Saturday, June 19, 2010

intervals

The keyboard offers a nice way of visualizing intervals (and many other relationships) which is helpful if you're ever having any trouble trying to remember and internalize what they are.

In the following I've taken the basic keyboard, rotated it 90° counter-clockwise (thanks to Photoshop) so that now "up" in pitch is now "up" vertically. What we're going to do is look at all of the intervals of a C major scale as they relate to C. One cool feature of this is that if we look at the intervals ascending from C they are all either perfect or major.
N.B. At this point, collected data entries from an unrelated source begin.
(** X9: a successful construction allocates exactly the tensors that become
    the parameters of the module: the weight first and then, only with
    has_bias, the bias of shape (out_features,); nothing else is
    allocated, reset_parameters fills the two in place. *)
Theorem init_allocations :
  (forall (in_f out_f : Z) (hb : bool) (w : world rng),
      (0 < in_f)%Z -> (0 <= out_f)%Z ->
      exists m w',
        Linear_init next_unit junk in_f out_f hb w = (Ok m, w') /\
        allocated w' =
          (if hb then [[Z.to_nat out_f]] else []) ++
          [Z.to_nat out_f; Z.to_nat in_f] :: allocated w /\
        shape (weight m) = [Z.to_nat out_f; Z.to_nat in_f] /\
        option_map shape (bias m) =
          (if hb then Some [Z.to_nat out_f] else None)) /\
  (forall (in1_f in2_f out_f : Z) (hb : bool) (w : world rng),
      (0 < in1_f)%Z -> (0 <= in2_f)%Z -> (0 <= out_f)%Z ->
      exists m w',
        Bilinear_init next_unit junk in1_f in2_f out_f hb w = (Ok m, w') /\
        allocated w' =
          (if hb then [[Z.to_nat out_f]] else []) ++
          [Z.to_nat out_f; Z.to_nat in1_f; Z.to_nat in2_f] :: allocated w /\
        shape (bil_weight m) =
          [Z.to_nat out_f; Z.to_nat in1_f; Z.to_nat in2_f] /\
        option_map shape (bil_bias m) =
          (if hb then Some [Z.to_nat out_f] else None)).
Proof.
  split.
  - intros in_f out_f hb w Hin Hout.
    destruct (@Linear_init_exact rng next_unit junk in_f out_f hb w Hin Hout
                _ _ _ eq_refl eq_refl eq_refl)
      as [m [w' [E [_ [_ [Hw [Hsb [_ [_ Ha]]]]]]]]].
    exists m, w'. split; [exact E|]. split; [exact Ha|].
    split; [now rewrite Hw | exact Hsb].
  - intros in1_f in2_f out_f hb w Hin1 Hin2 Hout.
    destruct (@Bilinear_init_exact rng next_unit junk in1_f in2_f out_f hb w
                Hin1 Hin2 Hout _ _ _ _ eq_refl eq_refl eq_refl eq_refl)
      as [m [w' [E [_ [_ [_ [Hw [Hsb [_ [_ Ha]]]]]]]]]].
    exists m, w'. split; [exact E|]. split; [exact Ha|].
    split; [now rewrite Hw | exact Hsb].
Qed.

Section DrawsBounds.
Hypothesis next_unit_range :
  forall g, (0 <= fst (next_unit g) <= 1)%R.
Definition WebhookChange : gotype :=
  TStruct "WebhookChange"
    [("Value", "value", WebhookValue);
     ("Field", "field", TString "string")].

Definition WebhookEntry : gotype :=
  TStruct "WebhookEntry"
    [("ID", "id", TString "string");
     ("Changes", "changes", TSlice WebhookChange)].

Definition WebhookRequest : gotype :=
  TStruct "WebhookRequest"
    [("Object", "object", TString "string");
     ("Entry", "entry", TSlice WebhookEntry)].

(** ** net/textproto, net/url, io and net/http *)
Module textproto.

(** The bytes of an HTTP token. *)
Definition validHeaderFieldByte (c : byte) : bool :=
  let z := byte_to_Z c in
  json.is_digit z || json.is_lower z || json.is_upper z
  || match c with
     | x21 | x23 | x24 | x25 | x26 | x27 | x2a | x2b | x2d | x2e
     | x5e | x5f | x60 | x7c | x7e => true
     | _ => false
     end.

(** First letter and every letter after a dash in upper case, the others
    in lower case. *)
Fixpoint canonical (upper : bool) (a : list byte) : list byte :=
  match a with
  | [] => []
  | c :: t =>
      let z := byte_to_Z c in
      let c' := if upper && json.is_lower z then byte_of_Z (z - 32)
                else if negb upper && json.is_upper z then byte_of_Z (z + 32)
                else c in
      c' :: canonical (match c' with x2d => true | _ => false end) t
  end.

(** [CanonicalMIMEHeaderKey]: a key with a byte that no token has is
    returned as it is. *)
Definition CanonicalMIMEHeaderKey (s : string) : string :=
  let a := bytes_of_string s in
  if forallb validHeaderFieldByte a then string_of_bytes (canonical true a)
  else s.

End textproto.

Module url.

(** [Values.Get]: the first value of the key, or the empty string. *)
Definition Get (v : gmap string (list string)) (key : string) : string :=
  match v !! key with
  | Some (x :: _) => x
  | _ => ""
  end.

End url.

Module io.

(** A request body: what reading it to the end gives, and the error the
    read ends with, if any. *)
Record ReadCloser := { data : list byte; err : option error }.

Definition ReadAll (r : ReadCloser) : list byte * option error :=
  (data r, err r).

End io.

Module http.

Definition MethodGet : string := "GET".
Definition MethodPost : string := "POST".

Definition StatusOK : Z := 200.
Definition StatusBadRequest : Z := 400.
Definition StatusForbidden : Z := 403.
Definition StatusMethodNotAllowed : Z := 405.

(** [Header.Get]: the first value of the canonical form of the key, or
    the empty string. *)
Definition Get (h : gmap string (list string)) (key : string) : string :=
  match h !! textproto.CanonicalMIMEHeaderKey key with
  | Some (x :: _) => x
  | _ => ""
  end.

Definition Set_ (h : gmap string (list string)) (key value : string)
  : gmap string (list string) :=
  <[textproto.CanonicalMIMEHeaderKey key := [value]]> h.

(** What a [ResponseWriter] has been given: the status code once the
    header is written, the header map and the body. *)
Record ResponseWriter := {
  status : option Z;
  header : gmap string (list string);
  written : list byte
}.

(** A writer nothing was written to. *)
Definition NewRecorder : ResponseWriter :=
  {| status := None; header := ∅; written := [] |}.

(** [w.WriteHeader(code)]: only the first call counts. *)
Definition WriteHeader (code : Z) (w : ResponseWriter) : ResponseWriter :=
  match status w with
  | Some _ => w
  | None => {| status := Some code; header := header w; written := written w |}
  end.

(** [w.Write(b)]: writes the header with [StatusOK] when it is not
    written yet. *)
Definition Write (b : list byte) (w : ResponseWriter) : ResponseWriter :=
  let w := WriteHeader StatusOK w in
  {| status := status w; header := header w; written := written w ++ b |}.

(** [http.Error(w, error, code)]. *)
Definition Error (error : string) (code : Z) (w : ResponseWriter)
  : ResponseWriter :=
  let h := Set_ (Set_ (header w) "Content-Type" "text/plain; charset=utf-8")
                "X-Content-Type-Options" "nosniff" in
  let w := {| status := status w; header := h; written := written w |} in
  Write (bytes_of_string (error +:+ String "010"%char ""))
        (WriteHeader code w).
If we measure descending from C all of the intervals are either perfect or minor. On the keyboard I've colored blue the reference C. Since we're measuring always from C I've just indicated to the right of the note name the interval. Go ahead, click on the image...it'll enlarge.


So let's see how the keyboard can make the intervals easy to "see" by examining the minor and major 2nds. The minor 2nd is the least amount of distance you can travel on the keyboard without remaining on the same note: there are no keys in between the 2 in question (here in our example C and B). In the major 2nd there is one key in between the notes (C and D). If you know any Latin you'll recall that minor and major are comparative adjectives: they mean "smaller" and "bigger" respectively. And we can easily see why the major 2nd is the "bigger" interval: it takes up more space in terms of keys. On a guitar it will take up more frets. And acoustically the note of the major 2nd will always be a bigger number (in Hertz -- i.e. it will vibrate more times a second) than a minor 2nd related to the same reference note.
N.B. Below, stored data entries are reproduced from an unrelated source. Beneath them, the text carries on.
(** * A shallow embedding of the JWT-routing load balancer

    The development follows package [balancer]: the token check
    [ValidateJWT], the pool of backends with its round-robin cursor, the
    routing decision [getBackendForRequest], the request handler
    [ServeHTTP], the [HealthCheck] loop tick by tick and the [GetStats]
    snapshot.

    What is left out: mutexes (every critical section is one atomic step of
    the model), the logger (no routing decision reads it), and the reverse
    proxy and the JWT library, which enter as oracles. *)

From stdpp Require Import base numbers list strings pretty.
From Stdlib Require Import ZArith Lia.

Local Open Scope Z_scope.

(** ** Go machine integers (64-bit platform) *)

Module GoInt.

Definition maxUint64 : Z := 2 ^ 64 - 1.
Definition maxInt : Z := 2 ^ 63 - 1.
Definition minInt : Z := - 2 ^ 63.

(** Arithmetic on [uint64] wraps modulo 2^64. *)
Definition wrap_uint64 (z : Z) : Z := z mod 2 ^ 64.

(** Arithmetic on [int] wraps into [minInt .. maxInt] (two's complement). *)
Definition wrap_int (z : Z) : Z := (z + 2 ^ 63) mod 2 ^ 64 - 2 ^ 63.

(** The conversions [int(x)] and [uint64(x)]. *)
Definition int_of_uint64 (x : Z) : Z := wrap_int x.
Definition uint64_of_int (x : Z) : Z := wrap_uint64 x.

(** [a % b]: the remainder truncated towards zero; [None] is the run-time
    panic on a zero divisor. *)
Definition go_rem (a b : Z) : option Z :=
  if b =? 0 then None else Some (Z.rem a b).

End GoInt.

Import GoInt.

(** ** Data model *)

(** [Backend] without its [Proxy] closure and its mutex. *)
Record Backend : Type := mkBackend {
  URL : string;
  IsAdmin : bool;
  IsAlive : bool;
  failCount : Z;        (* int *)
  RequestCount : Z      (* uint64 *)
}.

(** [LoadBalancer] without its mutex and logger. *)
Record LoadBalancer : Type := mkLoadBalancer {
  backends : list Backend;
  roundRobinCount : Z   (* uint64 *)
}.

(** A [*Backend] handed out by the balancer points at one element of
    [lb.backends]; the slice is never reallocated, so the position in the
    slice identifies the pointer. *)
Definition BackendRef : Type := nat.

Definition set_roundRobinCount (c : Z) (lb : LoadBalancer) : LoadBalancer :=
  {| backends := backends lb; roundRobinCount := c |}.

Definition set_backends (bs : list Backend) (lb : LoadBalancer)
  : LoadBalancer :=
  {| backends := bs; roundRobinCount := roundRobinCount lb |}.

(** [len(s)] as a Go [int]. *)
Definition len {A : Type} (s : list A) : Z := Z.of_nat (length s).

(** [s[idx]] with Go's bounds check; [None] is the index-out-of-range panic. *)
Definition index {A : Type} (s : list A) (idx : Z) : option A :=
  if idx <? 0 then None else s !! Z.to_nat idx.

(** ** Outcomes of an operation on the shared balancer *)

Inductive panic : Type :=
| IndexOutOfRange
| IntegerDivideByZero.

(** Either a returned value or a panic, each with the balancer state the
    call leaves behind (the HTTP server recovers a handler's panic, so the
    state survives it). *)
Inductive outcome (A : Type) : Type :=
| Ret (a : A) (lb : LoadBalancer)
| Panicked (p : panic) (lb : LoadBalancer).
Arguments Ret {A} a lb.
Arguments Panicked {A} p lb.

Definition state_of {A : Type} (o : outcome A) : LoadBalancer :=
  match o with
  | Ret _ lb => lb
  | Panicked _ lb => lb
  end.

Definition returned {A : Type} (o : outcome A) : option A :=
  match o with
  | Ret a _ => Some a
  | Panicked _ _ => None
  end.

(** ** NewLoadBalancer *)

(** The URLs are taken as already parsed ([url.Parse] failing ends the
    process before any balancer exists). *)
Definition NewLoadBalancer (backendURLs : list string) : LoadBalancer :=
  {| backends :=
       imap (fun (i : nat) (backendURL : string) =>
               {| URL := backendURL;
                  IsAdmin := Nat.eqb i 0;
                  IsAlive := true;
                  failCount := 0;
                  RequestCount := 0 |}) backendURLs;
     roundRobinCount := 0 |}.

(** ** getBackendForRequest *)

Inductive scan_result : Type :=
| Selected (idx : Z)
| NoneAlive
| ScanPanic (p : panic).

(** The loop [for i := 0; i < len(backends); i++]; [todo] counts the
    iterations that remain, [i] is the loop variable. *)
Fixpoint scanBackends (bs : list Backend) (nextIndex i : Z) (todo : nat)
  : scan_result :=
  match todo with
  | O => NoneAlive
  | S todo' =>
      match go_rem (wrap_int (nextIndex + i)) (len bs) with
      | None => ScanPanic IntegerDivideByZero
      | Some idx =>
          match index bs idx with
          | None => ScanPanic IndexOutOfRange
          | Some backend =>
              if IsAlive backend then Selected idx
              else scanBackends bs nextIndex (wrap_int (i + 1)) todo'
          end
      end
  end.

(** [atomic.AddUint64(&lb.roundRobinCount, 1)]: the new value. *)
Definition AddUint64_1 (c : Z) : Z := wrap_uint64 (c + 1).

Definition getBackendForRequest (role : string) (lb : LoadBalancer)
  : outcome (option BackendRef) :=
  if String.eqb role "Admin" then
    match index (backends lb) 0 with
    | None => Panicked IndexOutOfRange lb
    | Some adminBackend =>
        if IsAlive adminBackend then Ret (Some 0%nat) lb
        else Ret None lb
    end
  else
    let count := AddUint64_1 (roundRobinCount lb) in
    let lb' := set_roundRobinCount count lb in
    match go_rem count (uint64_of_int (len (backends lb'))) with
    | None => Panicked IntegerDivideByZero lb'
    | Some r =>
        let nextIndex := int_of_uint64 r in
        match scanBackends (backends lb') nextIndex 0
                           (length (backends lb')) with
        | Selected idx => Ret (Some (Z.to_nat idx)) lb'
        | NoneAlive => Ret None lb'
        | ScanPanic p => Panicked p lb'
        end
    end.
One last thing: If you examine and really absorb all of the above intervals you'll notice that almost all of the possible number of keys are covered. E.g. from C up to B is a major 7th, which is 11 keys away from C; from C down to D is a minor 7th, 10 keys. From C up to E is a major 3rd (4 keys distant) and from C down to A is a minor 3rd (3 keys distant). On our chart there is no interval that corresponds to being 6 keys away from C. This is actually a famous interval, and will complete all of the intervals within an octave, and it has several names. If you are thinking about C to F# it is called an Augmented 4th (sometimes +4 or #4) ; C up to Gb is called a Diminished 5th (sometimes b5). It is also known as a tritone because it is made up of 3 (tri) whole steps (tones). Just using the white keys of the piano this interval is found in F - B (because six keys is exactly half of the octave's 12 it is symmetric: from F up or down you'll land on a B if you travel six keys).